We're pleased to see Lincoln University entities that were previously fractured pledge a united front on behalf of the university.

"Over the last three years, the national alumni association was discounted by the Lincoln University leadership and the Lincoln University Foundation was removed from campus. In the last 10 years, our enrollment has dropped to a 60-year low," Board of Curators President Victor Pasley said in a recent story we published. "As a curator, I spent the last two years trying to figure out how to put the team back together."

A fight between Lincoln University and its foundation over control of funding had boiled over into the courts.

The foundation has existed to solicit donations for the school, then disperse the money in ways to benefit the university and its students, including through scholarships.

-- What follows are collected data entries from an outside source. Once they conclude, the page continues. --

(** A connection changed only in what the invariant does not speak of. *)
Definition same_conn (c c' : OutboundConnection) : Prop :=
  oc_conn c' = oc_conn c /\ oc_open c' = oc_open c /\ oc_client_id c' = oc_client_id c /\ oc_control c' = oc_control c /\
  oc_control_sent c' = oc_control_sent c /\ oc_closed_generation c' = oc_closed_generation c.

Lemma conn_live_same sessions taken i c c' :
  same_conn c c' -> conn_live sessions taken i c -> conn_live sessions taken i c'.
Proof.
  intros (Hc & Ho & Hid & Hct & Hcs & Hg) [? ? ? ? ?]. split; rewrite ?Hc, ?Hid, ?Hct, ?Hcs, ?Hg; try done.
  unfold queued in *. by rewrite Hct, Hcs.
Qed.

Lemma set_conn_same s slot c c' :
  out_inv s -> outbound_connections_ s !! Z.to_nat slot = Some c -> same_conn c c' ->
  out_ok (set_conn slot c') s (fun _ s' => outbound_connections_ s' = <[Z.to_nat slot := c']> (outbound_connections_ s)).
Proof.
  intros [Hc ? ? Hd] E Hs. eexists _, _. split; [done|]. cbn [outbound_connections_]. rewrite length_insert. split; [|done].
  split; cbn [outbound_connections_ outbound_sessions_ tcp_taken dirty_ out_retained_from_]; try done; [|by rewrite length_insert].
  eapply core_conn; [done|done| |..|done| |apply Hc].
  - intros n (? & ? & ?). destruct Hs as (_ & Ho & Hid & _). split; [congruence|]. split; congruence.
  - intros Ho. eapply conn_live_same; [done|]. apply Hc; [done|]. destruct Hs as (_ & Ho' & _). congruence.
  - destruct Hs as (_ & _ & _ & _ & _ & Hg). unfold closed_ok. rewrite Hg. by apply (co_closed _ _ _ Hc).
Qed.

Lemma out_inv_intro s s' :
  out_inv s -> core (outbound_connections_ s') (outbound_sessions_ s') (tcp_taken s') ->
  length (outbound_connections_ s') = length (outbound_connections_ s) ->
  length (outbound_sessions_ s') = length (outbound_sessions_ s) ->
  length (out_retained_from_ s') = length (out_retained_from_ s) -> dirty_ s' = dirty_ s -> out_inv s'.
Proof. intros [? ? ? ?] Hc El Es Er Ed. split; [done|congruence|congruence|]. by rewrite Ed, El. Qed.

Lemma mark_dirty_ok s slot c :
  out_inv s -> outbound_connections_ s !! Z.to_nat slot = Some c -> oc_open c = true ->
  out_ok (mark_dirty_ slot) s (fun _ s' => outbound_sessions_ s' = outbound_sessions_ s /\ tcp_taken s' = tcp_taken s).
Proof.
  intros H E Ho. pose proof (co_conns _ _ _ (oi_core s H) _ _ E Ho) as Hl. pose proof (lookup_lt_Some _ _ _ E) as Hlt.
  unfold out_ok, mark_dirty_. rewrite (conn_at_bind _ _ _ _ E). destruct (oc_dirty c); [by eexists _, _|].
  destruct (set_conn_same s slot c (c <| oc_dirty := true |>) H E) as (? & s1 & E1 & H1 & Hn & _); [done|].
  injection E1 as _ <-. eexists _, _. split; [done|]. split; [|by split].
  destruct H1 as [? ? ? Hd]. split; try done. cbn [dirty_ outbound_connections_] in *. apply Forall_app. split; [done|].
  apply Forall_singleton. exists (Z.to_nat slot). rewrite length_insert. split; [|done]. apply (cl_slot _ _ _ _ Hl).
Qed.

(** *** Closing *)

(** What a step keeps of every session: its log and its history. *)
Definition logs_kept (s s' : Outbound) : Prop :=
  forall (n : nat) se, outbound_sessions_ s !! n = Some se -> exists se', outbound_sessions_ s' !! n = Some se' /\
    os_log se' = os_log se /\ os_history se' = os_history se.

Lemma logs_kept_same s s' : outbound_sessions_ s' = outbound_sessions_ s -> logs_kept s s'.
Proof. intros E n se Hse. exists se. by rewrite E. Qed.

Lemma logs_kept_insert s s' n se se' :
  outbound_sessions_ s !! n = Some se -> outbound_sessions_ s' = <[n := se']> (outbound_sessions_ s) ->
  os_log se' = os_log se -> os_history se' = os_history se -> logs_kept s s'.
Proof.
  intros Ese E Hl Hh m d Hd. destruct (decide (m = n)) as [->|Hne].
  - exists se'. rewrite E, list_lookup_insert_eq by (by eapply lookup_lt_Some). rewrite Ese in Hd. injection Hd as <-. done.
  - exists d. by rewrite E, list_lookup_insert_ne.
Qed.

Lemma closed_named i c conn :
  conn ∈ dk_named desk -> conn_slot conn = Z.of_nat i -> oc_closed_generation c = conn_generation conn -> closed_ok i c.
Proof. intros Hn Hs Hg. right. rewrite Hg, <- Hs. by destruct conn. Qed.

Lemma live_named conns sessions taken i c :
  core conns sessions taken -> conns !! i = Some c -> oc_open c = true -> oc_conn c ∈ dk_named desk.
Proof. intros H E Ho. by destruct (dw_slots desk Hdesk i (oc_conn c)); [apply (co_conns _ _ _ H)|]. Qed.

The university helps the foundation, and the foundation pays a portion of what it makes in donations back to the university for that administrative support. The two entities have a written agreement, last amended in 2015.

A 2019 lawsuit said the university wrongly took control of more than $667,000 from the foundation, as well as keeping files the foundation said it owns. The university said the foundation is part of the university, and the university is the ultimate owner of all paperwork, donor information and money.

The problem started, the suit said, after former Lincoln President Jerald Jones Woolfolk tried to change the agreement between Lincoln and its foundation. The suit said Woolfolk wanted to transfer funds from the foundation to the university.

When the foundation balked, the university's Board of Curators terminated the agreement between the university and foundation, effective Dec. 31, 2018.

Woolfolk proposed a new agreement in which the foundation would give her control of half of the foundation's funds. When the foundation didn't agree, Lincoln told the foundation it would stop providing administrative services to the foundation, the suit reported.

Woolfolk is no longer Lincoln's president and the problems seem to be a thing of the past.

Sherman Bonds, a two-term president of the Atlanta Alumni Chapter of LUAA, was officially named LUAA president last week during Lincoln's Homecoming week.

Kayla Allen, faculty member and active member of the Jefferson City Chapter of LUAA, was named secretary.

As we recently reported, the two of them, along with LUAA Treasurer Charles Glasper, will lead the university's alumni organization in fundraising efforts, engaging graduates to bring them into the alumni community and recruiting new students for the university.

The foundation is back to working with the university and LUAA in supporting academic scholarships for students and donations from alumni.

"Pasley said it right, we're going to do a good job as long as we do it together," 62nd & 65th Regiment Legacy Foundation President Hardy Dorsey said.

On Thursday, the foundation donated $100,000 in scholarships to the university. On Friday, Bonds presented Moseley with a $100,000 check for student scholarships.

We previously paraphrased the Bible in saying "a house divided against itself cannot stand." Fortunately, Lincoln appears to have let bygones be bygones.

We hope Lincoln's newly united front makes the university stronger than ever.